Based on the directed graph,

  1. how to write a program which searches for paths in the graph, declaring the edges in order I, II and III?
    Should be like edge(a,b).?
  2. check in SWISH the query Δ ⊨ Ǝx path(a,x) where the predicate path/2 searches for paths as for ‘a’?

If you don’t understand the question, I can also give details.
Thank you.

Hi rustamPy!

It is easier to help if you give a code sample of what you have tried so far.

Cheers/JCR

node(a).
node(b).
node(c).
node(d).

edge(a,b).
edge(b,d).
edge(a,c).


path(Stop,Stop,Path,Path).
path(Start,Stop,CurrPath,Path):- Start\=Stop, edge(Start,Next),\+member(Next,CurrPath),append(CurrPath,[Next],L),path(Next,Stop,L,Path).
findPath(Start,Stop):- node(Start),node(Stop),forall(path(Start,Stop,[Start],P), writeln(P)).

showNodes:- forall(node(X), writeln(X)).
showEdges:- forall(edge(X,Y), writeln(X-Y)).
showEdges(X):- forall(edge(X,Y), writeln(X-Y)).

But how to check for the query Δ ⊨ Ǝx path(a,x) ?

I am not sure what Δ ⊨ Ǝx path(a,x) means (its not Prolog), but i am interpreting it as “there exists an x such that there is a path from a to x”. In this case you have path(a, X).

In Prolog (as in inductive proofs in math) you tend to write definitions in terms of themselves … can you see how this could look like when translated to two (or more) Prolog rules?

Edit:

Δ ⊨ Ǝx path(a,x)

I guess this literally means from delta (Δ) it is possible to semantically proof that there exists an x such that path(a,x) is true.

I guess Δ stands for the Prolog program that defines what a path is within the structure given.

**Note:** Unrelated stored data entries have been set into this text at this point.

(** The same for P and B slices, cabac_init_idc = 1. *)
Definition x264_cabac_context_init_PB_1 : list (Z * Z) :=
  [
    (20, -15); (2, 54); (3, 74); (20, -15); (2, 54); (3, 74);
    (-28, 127); (-23, 104); (-6, 53); (-1, 54); (7, 51); (22, 25);
    (34, 0); (16, 0); (-2, 9); (4, 41); (-29, 118); (2, 65);
    (-6, 71); (-13, 79); (5, 52); (9, 50); (-3, 70); (10, 54);
    (26, 34); (19, 22); (40, 0); (57, 2); (41, 36); (26, 69);
    (-45, 127); (-15, 101); (-4, 76); (-6, 71); (-13, 79); (5, 52);
    (6, 69); (-13, 90); (0, 52); (8, 43); (-2, 69); (-5, 82);
    (-10, 96); (2, 59); (2, 75); (-3, 87); (-3, 100); (1, 56);
    (-3, 74); (-6, 85); (0, 59); (-3, 81); (-7, 86); (-5, 95);
    (-1, 66); (-1, 77); (1, 70); (-2, 86); (-5, 72); (0, 61);
    (0, 41); (0, 63); (0, 63); (0, 63); (-9, 83); (4, 86);
    (0, 97); (-7, 72); (13, 41); (3, 62); (13, 15); (7, 51);
    (2, 80); (-39, 127); (-18, 91); (-17, 96); (-26, 81); (-35, 98);
    (-24, 102); (-23, 97); (-27, 119); (-24, 99); (-21, 110); (-18, 102);
    (-36, 127); (0, 80); (-5, 89); (-7, 94); (-4, 92); (0, 39);
    (0, 65); (-15, 84); (-35, 127); (-2, 73); (-12, 104); (-9, 91);
    (-31, 127); (3, 55); (7, 56); (7, 55); (8, 61); (-3, 53);
    (0, 68); (-7, 74); (-9, 88); (-13, 103); (-13, 91); (-9, 89);
    (-14, 92); (-8, 76); (-12, 87); (-23, 110); (-24, 105); (-10, 78);
    (-20, 112); (-17, 99); (-78, 127); (-70, 127); (-50, 127); (-46, 127);
    (-4, 66); (-5, 78); (-4, 71); (-8, 72); (2, 59); (-1, 55);
    (-7, 70); (-6, 75); (-8, 89); (-34, 119); (-3, 75); (32, 20);
    (30, 22); (-44, 127); (0, 54); (-5, 61); (0, 58); (-1, 60);
    (-3, 61); (-8, 67); (-25, 84); (-14, 74); (-5, 65); (5, 52);
    (2, 57); (0, 61); (-9, 69); (-11, 70); (18, 55); (-4, 71);
    (0, 58); (7, 61); (9, 41); (18, 25); (9, 32); (5, 43);
    (9, 47); (0, 44); (0, 51); (2, 46); (19, 38); (-4, 66);
    (15, 38); (12, 42); (9, 34); (0, 89); (4, 45); (10, 28);
    (10, 31); (33, -11); (52, -43); (18, 15); (28, 0); (35, -22);
    (38, -25); (34, 0); (39, -18); (32, -12); (102, -94); (0, 0);
    (56, -15); (33, -4); (29, 10); (37, -5); (51, -29); (39, -9);
    (52, -34); (69, -58); (67, -63); (44, -5); (32, 7); (55, -29);
    (32, 1); (0, 0); (27, 36); (33, -25); (34, -30); (36, -28);
    (38, -28); (38, -27); (34, -18); (35, -16); (34, -14); (32, -8);
    (37, -6); (35, 0); (30, 10); (28, 18); (26, 25); (29, 41);
    (0, 75); (2, 72); (8, 77); (14, 35); (18, 31); (17, 35);
    (21, 30); (17, 45); (20, 42); (18, 45); (27, 26); (16, 54);
    (7, 66); (16, 56); (11, 73); (10, 67); (-10, 116); (-23, 112);
    (-15, 71); (-7, 61); (0, 53); (-5, 66); (-11, 77); (-9, 80);
    (-9, 84); (-10, 87); (-34, 127); (-21, 101); (-3, 39); (-5, 53);
    (-7, 61); (-11, 75); (-15, 77); (-17, 91); (-25, 107); (-25, 111);
    (-28, 122); (-11, 76); (-10, 44); (-10, 52); (-10, 57); (-9, 58);
    (-16, 72); (-7, 69); (-4, 69); (-5, 74); (-9, 86); (2, 66);
    (-9, 34); (1, 32); (11, 31); (5, 52); (-2, 55); (-2, 67);
    (0, 73); (-8, 89); (3, 52); (7, 4); (10, 8); (17, 8);
    (16, 19); (3, 37); (-1, 61); (-5, 73); (-1, 70); (-4, 78);
    (0, 0); (-21, 126); (-23, 124); (-20, 110); (-26, 126); (-25, 124);
    (-17, 105); (-27, 121); (-27, 117); (-17, 102); (-26, 117); (-27, 116);
    (-33, 122); (-10, 95); (-14, 100); (-8, 95); (-17, 111); (-28, 114);
    (-6, 89); (-2, 80); (-4, 82); (-9, 85); (-8, 81); (-1, 72);
    (5, 64); (1, 67); (9, 56); (0, 69); (1, 69); (7, 69);
    (-7, 69); (-6, 67); (-16, 77); (-2, 64); (2, 61); (-6, 67);
    (-3, 64); (2, 57); (-3, 65); (-3, 66); (0, 62); (9, 51);
    (-1, 66); (-2, 71); (-2, 75); (-1, 70); (-9, 72); (14, 60);
    (16, 37); (0, 47); (18, 35); (11, 37); (12, 41); (10, 41);
    (2, 48); (12, 41); (13, 41); (0, 59); (3, 50); (19, 40);
    (3, 66); (18, 50); (19, -6); (18, -6); (14, 0); (26, -12);
    (31, -16); (33, -25); (33, -22); (37, -28); (39, -30); (42, -30);
    (47, -42); (45, -36); (49, -34); (41, -17); (32, 9); (69, -71);
    (63, -63); (66, -64); (77, -74); (54, -39); (52, -35); (41, -10);
    (36, 0); (40, -1); (30, 14); (28, 26); (23, 37); (12, 55);
    (11, 65); (37, -33); (39, -36); (40, -37); (38, -30); (46, -33);
    (42, -30); (40, -24); (49, -29); (38, -12); (40, -10); (38, -3);
    (46, -5); (31, 20); (29, 30); (25, 44); (12, 48); (11, 49);
    (26, 45); (22, 22); (23, 22); (27, 21); (33, 20); (26, 28);
    (30, 24); (27, 34); (18, 42); (25, 39); (18, 50); (12, 70);
    (21, 54); (14, 71); (11, 83); (25, 32); (21, 49); (21, 54);
    (-5, 85); (-6, 81); (-10, 77); (-7, 81); (-17, 80); (-18, 73);
    (-4, 74); (-10, 83); (-9, 71); (-9, 67); (-1, 61); (-8, 66);
    (-14, 66); (0, 59); (2, 59); (17, -10); (32, -13); (42, -9);
    (49, -5); (53, 0); (64, 3); (68, 10); (66, 27); (47, 57);
    (-5, 71); (0, 24); (-1, 36); (-2, 42); (-2, 52); (-9, 57);
    (-6, 63); (-4, 65); (-4, 67); (-7, 82); (-3, 81); (-3, 76);
    (-7, 72); (-6, 78); (-12, 72); (-14, 68); (-3, 70); (-6, 76);
    (-5, 66); (-5, 62); (0, 57); (-4, 61); (-9, 60); (1, 54);
    (2, 58); (17, -10); (32, -13); (42, -9); (49, -5); (53, 0);
    (64, 3); (68, 10); (66, 27); (47, 57) ].
(** A carry added to the last byte. *)
Lemma put_carry carry : (cb_p cb = cb_p_start cb -> carry = 0) -> 0 <= carry <= 1 ->
  let m := st8 (cb_mem cb) (cb_p cb - 1) (cb_mem cb (cb_p cb - 1) + carry) in
  let b1 := ld_bytes (Z.to_nat (cb_p cb - cb_p_start cb)) m (cb_p_start cb) in
  Forall (fun b => 0 <= b < 256) b1 /\ bytes_val b1 = bv + carry.
Proof.
  intros H0 Hc. cbv zeta. destruct Hrep as [R1 _ R3 R4 _ _]. unfold bv, cb_bytes in *.
  destruct (Z.to_nat (cb_p cb - cb_p_start cb)) as [|n] eqn:En.
  - assert (carry = 0) as -> by (apply H0; lia). split; [constructor|done].
  - rewrite ld_bytes_snoc in R3, R4. apply Forall_app in R3 as [Rl Rb]. inversion Rb; subst.
    specialize (R4 _ _ eq_refl).
    replace (cb_p cb) with (cb_p_start cb + Z.of_nat (S n)) by lia.
    rewrite ld_bytes_carry, ld_bytes_snoc.
    set (b := cb_mem cb (cb_p_start cb + Z.of_nat n)) in *.
    rewrite uw_small by lia. split.
    + apply Forall_app. split; [done|]. repeat constructor; lia.
    + rewrite !bytes_val_snoc by lia. lia.
Qed.

Lemma put_written : out mod 256 <> 255 ->
  let cb1 := set_engine cb (i_low cb .& ((4 << q) - 1)) (i_range cb) (q - 8) in
  let carry := out / 256 in
  let m := st8 (cb_mem cb) (cb_p cb - 1) (cb_mem cb (cb_p cb - 1) + carry) in
  put_post (set_output cb1 0 (cb_p cb + o + 1)
    (st_bytes m (cb_p cb) (replicate (Z.to_nat o) (carry - 1) ++ [out]))).
Proof.
  intros Hne cb1 carry m. destruct put_split as (_ & R & Ro).
  assert (0 <= carry <= 1 /\ out = 256 * carry + out mod 256 /\ 0 <= out mod 256 < 256) as (Hc & Hout & Hb).
  { unfold carry. pose proof (Z.div_mod out 256). pose proof (Z.mod_pos_bound out 256). lia. }
  destruct (put_carry carry) as [B1 B2]; [|done|].
  { intros Hp. unfold carry. apply Z.div_small. split; [lia|by apply put_first]. }
  fold m in B1, B2. set (b1 := ld_bytes _ m _) in *.
  set (n := Z.to_nat (cb_p cb - cb_p_start cb)) in *.
  pose proof Hrep as [R1 R2 R3 R4 R5 R6]. fold o in R2, R6.
  set (l := replicate (Z.to_nat o) (carry - 1) ++ [out]).
  set (cb' := set_output cb1 0 (cb_p cb + o + 1) (st_bytes m (cb_p cb) l)).
  set (fill := replicate (Z.to_nat o) (u8 (carry - 1))).
  assert (map u8 l = fill ++ [out mod 256]) as El by (unfold l; by rewrite map_app, map_replicate).
  assert (length l = S (Z.to_nat o)) as Ell by (unfold l; rewrite length_app, length_replicate; simpl; lia).
  assert (cb_bytes cb' = b1 ++ fill ++ [out mod 256]) as Eb.
  { unfold cb_bytes, cb'. cbn [set_output cb_p cb_p_start cb_mem cb1 set_engine].
    replace (Z.to_nat (cb_p cb + o + 1 - cb_p_start cb)) with (n + length l)%nat by lia.
    replace (cb_p cb) with (cb_p_start cb + Z.of_nat n) by lia.
    rewrite ld_bytes_append, El. done. }
  assert (0 <= u8 (carry - 1) < 256) as Hfill by (apply uw_range; lia).
  split; [|split; [done|split; [|done]]].
  2: { change (i_low cb') with (i_low cb1). unfold cb1. by rewrite put_engine. }
  split.
  - unfold cb'. cbn [set_output cb_p cb_p_start cb1 set_engine]. lia.
  - done.
  - rewrite Eb. apply Forall_app. split; [done|]. apply Forall_app. split.
    + apply Forall_replicate. done.
    + constructor; [exact Hb|constructor].
  - intros l' b E. rewrite Eb, app_assoc in E. apply app_inj_tail in E as [_ <-]. done.
  - unfold cb_value. change (i_low cb') with (i_low cb1). unfold cb1 at 1. rewrite put_engine, Eb.
    unfold cb'. cbn [set_output i_bytes_outstanding i_queue cb1 set_engine].
    rewrite app_assoc, bytes_val_snoc, bytes_val_app, B2 by done.
    unfold fill at 1. rewrite length_replicate, Z2Nat.id by lia.
    pose proof (bytes_val_replicate (Z.to_nat o) (u8 (carry - 1)) Hfill) as F. fold fill in F.
    rewrite Z2Nat.id in F by lia.
    assert (bytes_val fill = (1 - carry) * (256 ^ o - 1)) as ->.
    { assert (carry = 0 \/ carry = 1) as [Ec|Ec] by lia; rewrite Ec in *.
      - change (u8 (0 - 1)) with 255 in F. lia.
      - change (u8 (1 - 1)) with 0 in F. lia. }
    rewrite put_value. replace (q - 8 + 10) with (q + 2) by lia.
    change (256 ^ 0) with 1. f_equal. f_equal.
    assert (carry = 0 \/ carry = 1) as [Ec|Ec] by lia; rewrite Ec in *; lia.
  - unfold cb'. cbn [set_output i_bytes_outstanding i_queue cb_p cb_p_start cb1 set_engine].
    fold q in R6. lia.
Qed.
End Putbyte.
(* ===== verification/CabacElements.v ===== *)
(** * Syntax elements in CABAC, written and read back

    The elements of a macroblock other than references, motion vectors and residual. *)
From S2P Require Import Prelude Syntax Mb MbLayer Cavlc CavlcMb MbRoundtrip Predict CabacTables Cabac CabacMb CabacLayer CabacCodes.

(** ** What the decoder knows *)

(** CABAC has no macroblock type for references that are all 0. *)
Definition cabac_kind (h : x264_t) : mb_kind := if i_type h =? P_8x8 then K_P8x8 false else kind_seen h.

Definition neighbour_of (h : x264_t) (k : cabac_mb) (xy : Z) : neighbour :=
  let t := mb_type h xy in
  Neighbour (IS_SKIP t) (t =? B_DIRECT) (t =? I_4x4) (t =? I_PCM) (IS_INTRA t) (mb_chroma_pred_mode k xy) (mb_cbp k xy .& 0x3f)
    (i2b (mb_transform_size k xy)) (fun i => Z.testbit (mb_cbp k xy) (8 + i)).
Definition has_left (k : cabac_mb) : bool := i2b (i_neighbour k .& MB_LEFT).
Definition has_top (k : cabac_mb) : bool := i2b (i_neighbour k .& MB_TOP).
Definition left_of (h : x264_t) (k : cabac_mb) : option neighbour := if has_left k then Some (neighbour_of h k (i_mb_xy h - 1)) else None.
Definition top_of (h : x264_t) (k : cabac_mb) : option neighbour := if has_top k then Some (neighbour_of h k (i_mb_top_xy k)) else None.

Definition prev_delta (h : x264_t) (k : cabac_mb) : bool :=
  i2b (i_last_dqp k) && ((mb_type h (i_mb_prev_xy k) =? I_16x16) || i2b (mb_cbp k (i_mb_prev_xy k) .& 0x3f)).
Definition ref_gt0 (h : x264_t) (k : cabac_mb) (l q : Z) : bool := (cache_ref h l q >? 0) && (cache_skip k q =? 0).
Definition cabac_context_of (h : x264_t) (k : cabac_mb) : cabac_context :=
  CabacContext (sh_i_type h) (b_transform_8x8_mode h) (b_direct8x8_inference h) (i_fref h) (field_flag_present h)
    (i_neighbour_interlaced k) (i2b (b_interlaced h)) (i_last_qp h) (left_of h k) (top_of h k) (prev_delta h k)
    (cache_mvd k) (ref_gt0 h k) (fun q => if existsb (Z.eqb q) current_blocks then false else negb (non_zero_count h q =? 0)).

(** What [x264_macroblock_cache_load] and [x264_macroblock_cache_save] establish about a
    neighbour. *)
Record saved_ok (h : x264_t) (k : cabac_mb) (xy : Z) : Prop := {
  s_xy : 0 <= xy;
  s_type : 0 <= mb_type h xy <= B_SKIP /\ mb_type h xy <> I_8x8;
  s_slice : sh_i_type h = SLICE_TYPE_B -> mb_type h xy <> P_SKIP;
  s_cbp : 0 <= mb_cbp k xy /\ (mb_cbp k xy .& 0x3f) / 16 <= 2;
  s_pcm : mb_type h xy = I_PCM -> mb_cbp k xy = 0x72f;
  s_skip : IS_SKIP (mb_type h xy) = true -> mb_cbp k xy .& 0x3f = 0;
  s_chroma_mode : mb_chroma_pred_mode k xy <> 0 -> IS_INTRA (mb_type h xy) = true /\ mb_type h xy <> I_PCM
}.
Record loaded_ok (h : x264_t) (k : cabac_mb) : Prop := {
  l_xy : 0 <= i_mb_xy h;
  l_left : if has_left k then saved_ok h k (i_mb_xy h - 1) /\ i_mb_type_left k = mb_type h (i_mb_xy h - 1) else i_mb_type_left k < 0;
  l_top : if has_top k then saved_ok h k (i_mb_top_xy k) /\ i_mb_type_top k = mb_type h (i_mb_top_xy k) else i_mb_type_top k < 0;
  l_transform : i_neighbour_transform_size k =
    b2i (has_left k && i2b (mb_transform_size k (i_mb_xy h - 1))) + b2i (has_top k && i2b (mb_transform_size k (i_mb_top_xy k)));
  l_interlaced : 0 <= i_neighbour_interlaced k <= 2;
  l_prev : saved_ok h k (i_mb_prev_xy k) \/ i_last_dqp k = 0
}.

But, i am wondering – does semantic proof (double turnstile) really apply to Prolog queries, or should it be a single turn stile (syntactic proof) – since in prolog one simply computes one example – one can also repeatendly show all x for which there is a path from a to x – but its also merely examples rather than a symbol proof.